= Data supplied =
(** * CodeTrack: spaced-repetition scheduler, review sessions and study-group matcher

    A shallow embedding of [services/spaced_repetition.py] and of the scoring
    part of [services/study_group_matcher.py].

    - Python [float] is IEEE-754 binary64: it is modelled by Rocq's primitive
      [float], whose operations are specified by [SpecFloat].
    - Python [int] is [Z].
    - A raised Python exception is the [Raise] outcome of the [res] monad.
    - [datetime] is the number of microseconds since 0001-01-01T00:00:00.
    - The in-memory session table (a [dict] keyed by session id) is a
      [gmap string ReviewSession]; the flashcard table is a list of rows. *)

From Stdlib Require Import ZArith Lia List Bool String Ascii Floats Sorting.Sorted.
From stdpp Require Import base option list gmap strings pretty.

Set Warnings "-inexact-float".
Local Open Scope Z_scope.

(** ** Python exceptions and the error monad *)

Inductive PyExn : Type :=
  | OverflowError
  | ValueError
  | ZeroDivisionError
  | IndexError.

Inductive res (A : Type) : Type :=
  | Ok (a : A)
  | Raise (e : PyExn).
Arguments Ok {A} a.
Arguments Raise {A} e.

Definition res_bind {A B : Type} (m : res A) (k : A -> res B) : res B :=
  match m with
  | Ok a => k a
  | Raise e => Raise e
  end.

Notation "'let?' x ':=' m 'in' k" := (res_bind m (fun x => k))
  (at level 10, x name, m at level 100, k at level 200).

(** ** Python numeric primitives on binary64 *)

Module PyFloat.

Definition pow2 (n : Z) : Z := 2 ^ n.

(** [round_half_even num den]: the integer nearest to [num / den]
    ([den > 0]), ties going to the even neighbour. *)
Definition round_half_even (num den : Z) : Z :=
  let q := num / den in
  let r := num mod den in
  match 2 * r ?= den with
  | Lt => q
  | Gt => q + 1
  | Eq => if Z.even q then q else q + 1
  end.

(** [float(z)] for an [int] [z]: the nearest binary64, ties to even;
    [OverflowError] when the result is not finite. *)
Definition of_int (z : Z) : res float :=
  match binary_normalize prec emax z 0 false with
  | S754_infinity _ => Raise OverflowError
  | sf => Ok (SF2Prim sf)
  end.

(** [int(x)]: truncation toward zero; [ValueError] on NaN and
    [OverflowError] on an infinity. *)
Definition to_int (x : float) : res Z :=
  match Prim2SF x with
  | S754_zero _ => Ok 0
  | S754_nan => Raise ValueError
  | S754_infinity _ => Raise OverflowError
  | S754_finite s m e =>
      let a := if 0 <=? e then Z.pos m * pow2 e else Z.pos m / pow2 (- e) in
      Ok (if s then - a else a)
  end.

(** [math.floor(x)]. *)
Definition floor (x : float) : res Z :=
  match Prim2SF x with
  | S754_zero _ => Ok 0
  | S754_nan => Raise ValueError
  | S754_infinity _ => Raise OverflowError
  | S754_finite s m e =>
      if 0 <=? e then Ok (if s then - (Z.pos m * pow2 e) else Z.pos m * pow2 e)
      else Ok ((if s then Z.neg m else Z.pos m) / pow2 (- e))
  end.

(** [a / b] on two [int]s: the correctly rounded quotient. *)
Definition int_truediv (a b : Z) : res float :=
  match a, b with
  | _, Z0 => Raise ZeroDivisionError
  | Z0, _ => Ok 0%float
  | Zpos p, Zpos q =>
      match SFdiv prec emax (S754_finite false p 0) (S754_finite false q 0) with
      | S754_infinity _ => Raise OverflowError
      | sf => Ok (SF2Prim sf)
      end
  | Zneg p, Zneg q =>
      match SFdiv prec emax (S754_finite true p 0) (S754_finite true q 0) with
      | S754_infinity _ => Raise OverflowError
      | sf => Ok (SF2Prim sf)
      end
  | Zpos p, Zneg q =>
      match SFdiv prec emax (S754_finite false p 0) (S754_finite true q 0) with
      | S754_infinity _ => Raise OverflowError
      | sf => Ok (SF2Prim sf)
      end
  | Zneg p, Zpos q =>
      match SFdiv prec emax (S754_finite true p 0) (S754_finite false q 0) with
      | S754_infinity _ => Raise OverflowError
      | sf => Ok (SF2Prim sf)
      end
  end.

(** The integer nearest to [10^digits * x] (ties to even) for a finite [x]
    with mantissa [m] and exponent [e]. *)
Definition scaled_round (digits : Z) (m : positive) (e : Z) : Z :=
  if 0 <=? e then 10 ^ digits * Z.pos m * pow2 e
  else round_half_even (10 ^ digits * Z.pos m) (pow2 (- e)).

(** [round(x, digits)] for [digits >= 0]: the decimal with [digits]
    fractional digits nearest to the exact value of [x] (ties to even),
    read back as the nearest binary64. *)
Definition round_to (digits : Z) (x : float) : float :=
  match Prim2SF x with
  | S754_finite s m e =>
      match scaled_round digits m e with
      | Zpos n =>
          SF2Prim (SFdiv prec emax (S754_finite s n 0)
                                   (S754_finite false (Z.to_pos (10 ^ digits)) 0))
      | _ => SF2Prim (S754_zero s)
      end
  | _ => x
  end.

(** [z < x] for an [int] [z] and a [float] [x]: the comparison is exact. *)
Definition int_lt_float (z : Z) (x : float) : bool :=
  match Prim2SF x with
  | S754_nan => false
  | S754_infinity s => negb s
  | S754_zero _ => z <? 0
  | S754_finite s m e =>
      let v := if s then Z.neg m else Z.pos m in
      if 0 <=? e then z <? v * pow2 e else z * pow2 (- e) <? v
  end.

(** Two-argument [min(a, b)] and [max(a, b)]: the first argument is kept
    unless the second compares strictly better. *)
Definition min (a b : float) : float := if (b <? a)%float then b else a.
Definition max (a b : float) : float := if (a <? b)%float then b else a.

(** [sum(xs)] over floats, as the plain left-to-right accumulation
    (CPython before 3.12) ... *)
Definition sum (xs : list float) : float :=
  fold_left (fun acc x => (acc + x)%float) xs 0%float.

(** ... and as Neumaier's compensated accumulation (CPython 3.12 on). *)
Definition sum_step (st : float * float) (x : float) : float * float :=
  let '(f_result, c) := st in
  let t := (f_result + x)%float in
  let c' :=
    if (abs x <=? abs f_result)%float
    then (c + ((f_result - t) + x))%float
    else (c + ((x - t) + f_result))%float in
  (t, c').

Definition is_finite (x : float) : bool :=
  match Prim2SF x with
  | S754_zero _ | S754_finite _ _ _ => true
  | _ => false
  end.

Definition sum_compensated (xs : list float) : float :=
  match xs with
  | [] => 0%float
  | x :: rest =>
      let '(f_result, c) := fold_left sum_step rest ((0 + x)%float, 0%float) in
      if negb (c =? 0)%float && is_finite c then (f_result + c)%float else f_result
  end.

End PyFloat.

(** ** datetime and timedelta *)

Module DateTime.

Definition us_per_second : Z := 1000000.
Definition us_per_day : Z := 86400 * us_per_second.

(** [datetime.max] is 9999-12-31T23:59:59.999999: day 3652058 counted from
    0001-01-01. *)
Definition max_us : Z := 3652059 * us_per_day - 1.

(** [dt + timedelta(days=d)]. *)
Definition add_days (dt d : Z) : res Z :=
  if 999999999 <? Z.abs d then Raise OverflowError
  else
    let t := dt + d * us_per_day in
    if (0 <=? t) && (t <=? max_us) then Ok t else Raise OverflowError.

(** [(a - b).total_seconds()]. *)
Definition total_seconds (a b : Z) : res float :=
  PyFloat.int_truediv (a - b) (10 ^ 6).

(** Proleptic Gregorian date (year, month, day) of the day numbered [d]
    from 0001-01-01 (day 0). *)
Definition civil_from_days (d : Z) : Z * Z * Z :=
  let z := d + 306 in
  let era := z / 146097 in
  let doe := z - era * 146097 in
  let yoe := (doe - doe / 1460 + doe / 36524 - doe / 146096) / 365 in
  let y := yoe + era * 400 in
  let doy := doe - (365 * yoe + yoe / 4 - yoe / 100) in
  let mp := (5 * doy + 2) / 153 in
  let day := doy - (153 * mp + 2) / 5 + 1 in
  let m := if mp <? 10 then mp + 3 else mp - 9 in
  (if m <=? 2 then y + 1 else y, m, day).

(** A decimal padded with zeros on the left to [width] characters. *)
Fixpoint zeros (n : nat) : string :=
  match n with
  | O => ""
  | S n' => String "0" (zeros n')
  end.

Definition pad_left (width : nat) (s : string) : string :=
  zeros (width - String.length s) +:+ s.

Definition digits (width : nat) (n : Z) : string := pad_left width (pretty n).

(** [dt.strftime('%Y%m%d_%H%M%S')]. *)
Definition strftime (dt : Z) : string :=
  let '(y, m, d) := civil_from_days (dt / us_per_day) in
  let sod := (dt mod us_per_day) / us_per_second in
  digits 4 y +:+ digits 2 m +:+ digits 2 d +:+ "_" +:+
  digits 2 (sod / 3600) +:+ digits 2 (sod mod 3600 / 60) +:+ digits 2 (sod mod 60).

End DateTime.

(** ** SM2Algorithm *)

Module SM2.

(** The card dictionary handed to the scheduler.  The dictionaries built by
    [_get_due_cards] carry every key, so the [.get] defaults of
    [calculate_next_review] are never used and the fields are plain. *)
Record CardData : Type := {
  id : Z;
  topic : string;
  question : string;
  answer : string;
  category : option string;
  difficulty : option string;
  ease_factor : float;
  interval : Z;
  repetition_count : Z;
  review_count : Z;
  is_ai_generated : bool
}.

Record ReviewResult : Type := {
  card_id : Z;
  quality : Z;
  previous_interval : Z;
  new_interval : Z;
  previous_ease_factor : float;
  new_ease_factor : float;
  repetitions : Z;
  next_review : Z;
  rr_review_count : Z
}.

Definition min_ease_factor : float := 1.3%float.
Definition max_ease_factor : float := 4.0%float.
Definition default_ease_factor : float := 2.5%float.
Definition default_interval : Z := 1.
Definition minimum_interval : Z := 1.

(** [_update_ease_factor]. *)
Definition _update_ease_factor (current_ease_factor : float) (quality : Z) : res float :=
  let? k := PyFloat.of_int (5 - quality) in
  let new_ease_factor :=
    (current_ease_factor + (0.1 - k * (0.08 + k * 0.02)))%float in
  let new_ease_factor :=
    PyFloat.max min_ease_factor (PyFloat.min max_ease_factor new_ease_factor) in
  Ok (PyFloat.round_to 2 new_ease_factor).

(** The out-of-range guard of [calculate_next_review]. *)
Definition validate_quality (quality : Z) : Z :=
  if (quality <? 0) || (4 <? quality) then 0 else quality.

(** [calculate_next_review]; [now] is the reading of [datetime.now()]. *)
Definition calculate_next_review (now : Z) (card_data : CardData) (quality : Z)
  : res ReviewResult :=
  let ease := ease_factor card_data in
  let quality := validate_quality quality in
  let? ri :=
    if quality <? 3 then Ok (0, 1)
    else
      let repetitions := repetition_count card_data + 1 in
      if repetitions =? 1 then Ok (repetitions, 1)
      else if repetitions =? 2 then Ok (repetitions, 6)
      else
        let? i := PyFloat.of_int (interval card_data) in
        let? n := PyFloat.to_int (i * ease)%float in
        Ok (repetitions, n) in
  let '(repetitions, new_int) := ri in
  let? new_ease := _update_ease_factor ease quality in
  let? next := DateTime.add_days now new_int in
  Ok {| card_id := id card_data;
        quality := quality;
        previous_interval := interval card_data;
        new_interval := new_int;
        previous_ease_factor := ease;
        new_ease_factor := new_ease;
        repetitions := repetitions;
        next_review := next;
        rr_review_count := review_count card_data + 1 |}.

= What to do =
Please copy out every line in the listing that has the string "Import".

= Solved problem =
From Stdlib Require Import ZArith Lia List Bool String Ascii Floats Sorting.Sorted.
From stdpp Require Import base option list gmap strings pretty.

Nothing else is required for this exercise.